Record BrevoWebhookEvent := {
  bwe_event_type : string;
  bwe_message_id : option string;
  bwe_tag : option string;
  (** [BrevoTagList], as its texts *)
  bwe_tags : list string;
}.
Definition brevo_event (v : Json) : option BrevoWebhookEvent :=
  match v with
  | Json_Object fields =>
      event_type ← string_field "event" fields;
      message_id ← opt_string_field "message-id" fields;
      tag ← opt_string_field "tag" fields;
      tags ← match json_field "tags" fields with
             | Some None | Some (Some Json_Null) => Some []
             | Some (Some (Json_String s)) => Some [s]
             | Some (Some v) => json_strings v
             | None => None
             end;
      Some {| bwe_event_type := event_type; bwe_message_id := message_id; bwe_tag := tag;
              bwe_tags := tags |}
  | _ => None
  end.
Definition brevo_tags (self : BrevoWebhookEvent) : list string :=
  match bwe_tag self with Some tag => [tag] | None => [] end ++ bwe_tags self.

Definition sns_envelope (v : Json) : option SnsEnvelope :=
  match v with
  | Json_Object fields =>
      message_type ← string_field "Type" fields;
      message_id ← string_field "MessageId" fields;
      topic_arn ← string_field "TopicArn" fields;
      subject ← opt_string_field "Subject" fields;
      message ← string_field "Message" fields;
      timestamp ← string_field "Timestamp" fields;
      signature_version ← string_field "SignatureVersion" fields;
      signature ← string_field "Signature" fields;
      signing_cert_url ← string_field "SigningCertURL" fields;
      subscribe_url ← opt_string_field "SubscribeURL" fields;
      token ← opt_string_field "Token" fields;
      Some {| sns_message_type := message_type; sns_message_id := message_id;
              sns_topic_arn := topic_arn; sns_subject := subject; sns_message := message;
              sns_timestamp := timestamp; sns_signature_version := signature_version;
              sns_signature := signature; sns_signing_cert_url := signing_cert_url;
              sns_subscribe_url := subscribe_url; sns_token := token |}
  | _ => None
  end.

(** [SesSnsMessage]: the kind of event, and of the mail its identifier and its tags *)
Record SesSnsMessage := {
  ses_event_type : string;
  ses_message_id : option string;
  ses_tags : gmap string (list string);
}.
(** Of a value, the last of equal keys is kept. *)
Definition value_field (key : string) (fields : list (string * Json)) : option Json :=
  lookup_text key (reverse fields).
Definition ses_message (v : Json) : option SesSnsMessage :=
  match v with
  | Json_Object fields =>
      let key := if bool_decide (is_Some (value_field "notificationType" fields))
                 then "notificationType" else "eventType" in
      event_type ← value_field key fields ≫= json_string;
      mail ← value_field "mail" fields;
      match mail with
      | Json_Object mail =>
          message_id ← match value_field "messageId" mail with
                       | None | Some Json_Null => Some None
                       | Some (Json_String s) => Some (Some s)
                       | Some _ => None
                       end;
          tags ← match value_field "tags" mail with
                 | None => Some ∅
                 | Some v => json_map json_strings v
                 end;
          Some {| ses_event_type := event_type; ses_message_id := message_id; ses_tags := tags |}
      | _ => None
      end
  | _ => None
  end.
Definition flatten_ses_tags (tags : gmap string (list string)) : gmap string string :=
  omap head tags.

(** ** Which delivery an event is about *)

Definition delivery_id (value : string) : result DeliveryLookup WebhookError :=
  match ulid_from_string value with
  | Some id => Ok (Lookup_DeliveryId id)
  | None => Err Webhook_BadRequest
  end.
Definition by_message_id (provider_message_id : option string) : result DeliveryLookup WebhookError :=
  match provider_message_id with
  | Some id => Ok (Lookup_ProviderMessageId id)
  | None => Err Webhook_BadRequest
  end.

------------------------------------

**Exercise prompt**
Your reply must repeat the records above exactly and in full.

**Reply to the task**
Record BrevoWebhookEvent := {
  bwe_event_type : string;
  bwe_message_id : option string;
  bwe_tag : option string;
  (** [BrevoTagList], as its texts *)
  bwe_tags : list string;
}.
Definition brevo_event (v : Json) : option BrevoWebhookEvent :=
  match v with
  | Json_Object fields =>
      event_type ← string_field "event" fields;
      message_id ← opt_string_field "message-id" fields;
      tag ← opt_string_field "tag" fields;
      tags ← match json_field "tags" fields with
             | Some None | Some (Some Json_Null) => Some []
             | Some (Some (Json_String s)) => Some [s]
             | Some (Some v) => json_strings v
             | None => None
             end;
      Some {| bwe_event_type := event_type; bwe_message_id := message_id; bwe_tag := tag;
              bwe_tags := tags |}
  | _ => None
  end.
Definition brevo_tags (self : BrevoWebhookEvent) : list string :=
  match bwe_tag self with Some tag => [tag] | None => [] end ++ bwe_tags self.

Definition sns_envelope (v : Json) : option SnsEnvelope :=
  match v with
  | Json_Object fields =>
      message_type ← string_field "Type" fields;
      message_id ← string_field "MessageId" fields;
      topic_arn ← string_field "TopicArn" fields;
      subject ← opt_string_field "Subject" fields;
      message ← string_field "Message" fields;
      timestamp ← string_field "Timestamp" fields;
      signature_version ← string_field "SignatureVersion" fields;
      signature ← string_field "Signature" fields;
      signing_cert_url ← string_field "SigningCertURL" fields;
      subscribe_url ← opt_string_field "SubscribeURL" fields;
      token ← opt_string_field "Token" fields;
      Some {| sns_message_type := message_type; sns_message_id := message_id;
              sns_topic_arn := topic_arn; sns_subject := subject; sns_message := message;
              sns_timestamp := timestamp; sns_signature_version := signature_version;
              sns_signature := signature; sns_signing_cert_url := signing_cert_url;
              sns_subscribe_url := subscribe_url; sns_token := token |}
  | _ => None
  end.

(** [SesSnsMessage]: the kind of event, and of the mail its identifier and its tags *)
Record SesSnsMessage := {
  ses_event_type : string;
  ses_message_id : option string;
  ses_tags : gmap string (list string);
}.
(** Of a value, the last of equal keys is kept. *)
Definition value_field (key : string) (fields : list (string * Json)) : option Json :=
  lookup_text key (reverse fields).
Definition ses_message (v : Json) : option SesSnsMessage :=
  match v with
  | Json_Object fields =>
      let key := if bool_decide (is_Some (value_field "notificationType" fields))
                 then "notificationType" else "eventType" in
      event_type ← value_field key fields ≫= json_string;
      mail ← value_field "mail" fields;
      match mail with
      | Json_Object mail =>
          message_id ← match value_field "messageId" mail with
                       | None | Some Json_Null => Some None
                       | Some (Json_String s) => Some (Some s)
                       | Some _ => None
                       end;
          tags ← match value_field "tags" mail with
                 | None => Some ∅
                 | Some v => json_map json_strings v
                 end;
          Some {| ses_event_type := event_type; ses_message_id := message_id; ses_tags := tags |}
      | _ => None
      end
  | _ => None
  end.
Definition flatten_ses_tags (tags : gmap string (list string)) : gmap string string :=
  omap head tags.

(** ** Which delivery an event is about *)

Definition delivery_id (value : string) : result DeliveryLookup WebhookError :=
  match ulid_from_string value with
  | Some id => Ok (Lookup_DeliveryId id)
  | None => Err Webhook_BadRequest
  end.
Definition by_message_id (provider_message_id : option string) : result DeliveryLookup WebhookError :=
  match provider_message_id with
  | Some id => Ok (Lookup_ProviderMessageId id)
  | None => Err Webhook_BadRequest
  end.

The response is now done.